- EXERCISE PROMPT -
In the entries below, find the line with "calls (main E w).1 = calls w ++ made" and the line with "destruct (open_outcome E)". Return those two lines and all lines between them, exactly.

[Dataset entries]

----------------------------------------

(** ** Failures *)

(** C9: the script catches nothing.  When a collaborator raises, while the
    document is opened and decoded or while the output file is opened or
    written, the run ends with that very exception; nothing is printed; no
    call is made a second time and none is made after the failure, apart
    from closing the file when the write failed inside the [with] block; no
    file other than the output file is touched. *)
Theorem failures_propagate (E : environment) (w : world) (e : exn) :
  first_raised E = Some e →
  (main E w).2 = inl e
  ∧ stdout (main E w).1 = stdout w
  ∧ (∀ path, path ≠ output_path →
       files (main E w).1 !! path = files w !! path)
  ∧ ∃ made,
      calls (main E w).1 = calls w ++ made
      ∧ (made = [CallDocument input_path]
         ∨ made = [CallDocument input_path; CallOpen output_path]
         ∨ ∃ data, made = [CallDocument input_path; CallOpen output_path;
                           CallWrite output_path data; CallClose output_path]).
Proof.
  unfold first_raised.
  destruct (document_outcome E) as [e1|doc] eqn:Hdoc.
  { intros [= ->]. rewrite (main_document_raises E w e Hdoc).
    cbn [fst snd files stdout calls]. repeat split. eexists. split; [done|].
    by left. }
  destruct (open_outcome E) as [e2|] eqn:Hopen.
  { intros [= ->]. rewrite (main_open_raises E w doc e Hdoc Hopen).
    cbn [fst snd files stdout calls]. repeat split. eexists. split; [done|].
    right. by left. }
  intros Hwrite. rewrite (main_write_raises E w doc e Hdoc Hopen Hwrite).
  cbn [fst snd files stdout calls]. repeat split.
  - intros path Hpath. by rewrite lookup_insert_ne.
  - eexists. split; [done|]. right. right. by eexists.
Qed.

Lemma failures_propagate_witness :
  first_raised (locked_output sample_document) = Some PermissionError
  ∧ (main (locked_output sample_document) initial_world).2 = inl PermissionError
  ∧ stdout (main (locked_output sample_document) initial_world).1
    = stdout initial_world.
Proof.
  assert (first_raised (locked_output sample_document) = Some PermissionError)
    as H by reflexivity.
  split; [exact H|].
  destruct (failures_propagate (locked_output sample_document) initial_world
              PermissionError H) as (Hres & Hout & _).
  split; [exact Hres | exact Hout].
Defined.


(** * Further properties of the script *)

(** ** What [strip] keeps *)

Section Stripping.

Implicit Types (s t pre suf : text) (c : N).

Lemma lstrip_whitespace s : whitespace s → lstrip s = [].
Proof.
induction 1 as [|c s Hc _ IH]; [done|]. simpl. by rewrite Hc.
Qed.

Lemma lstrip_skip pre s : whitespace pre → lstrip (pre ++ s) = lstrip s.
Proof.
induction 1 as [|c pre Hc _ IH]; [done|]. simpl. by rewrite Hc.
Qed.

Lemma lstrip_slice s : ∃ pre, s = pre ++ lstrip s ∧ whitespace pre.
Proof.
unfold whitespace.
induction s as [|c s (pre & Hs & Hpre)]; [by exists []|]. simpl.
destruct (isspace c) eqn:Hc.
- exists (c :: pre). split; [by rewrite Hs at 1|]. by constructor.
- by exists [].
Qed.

----------------------------------------

- WORKED SOLUTION -
      calls (main E w).1 = calls w ++ made
      ∧ (made = [CallDocument input_path]
         ∨ made = [CallDocument input_path; CallOpen output_path]
         ∨ ∃ data, made = [CallDocument input_path; CallOpen output_path;
                           CallWrite output_path data; CallClose output_path]).
Proof.
  unfold first_raised.
  destruct (document_outcome E) as [e1|doc] eqn:Hdoc.
  { intros [= ->]. rewrite (main_document_raises E w e Hdoc).
    cbn [fst snd files stdout calls]. repeat split. eexists. split; [done|].
    by left. }
  destruct (open_outcome E) as [e2|] eqn:Hopen.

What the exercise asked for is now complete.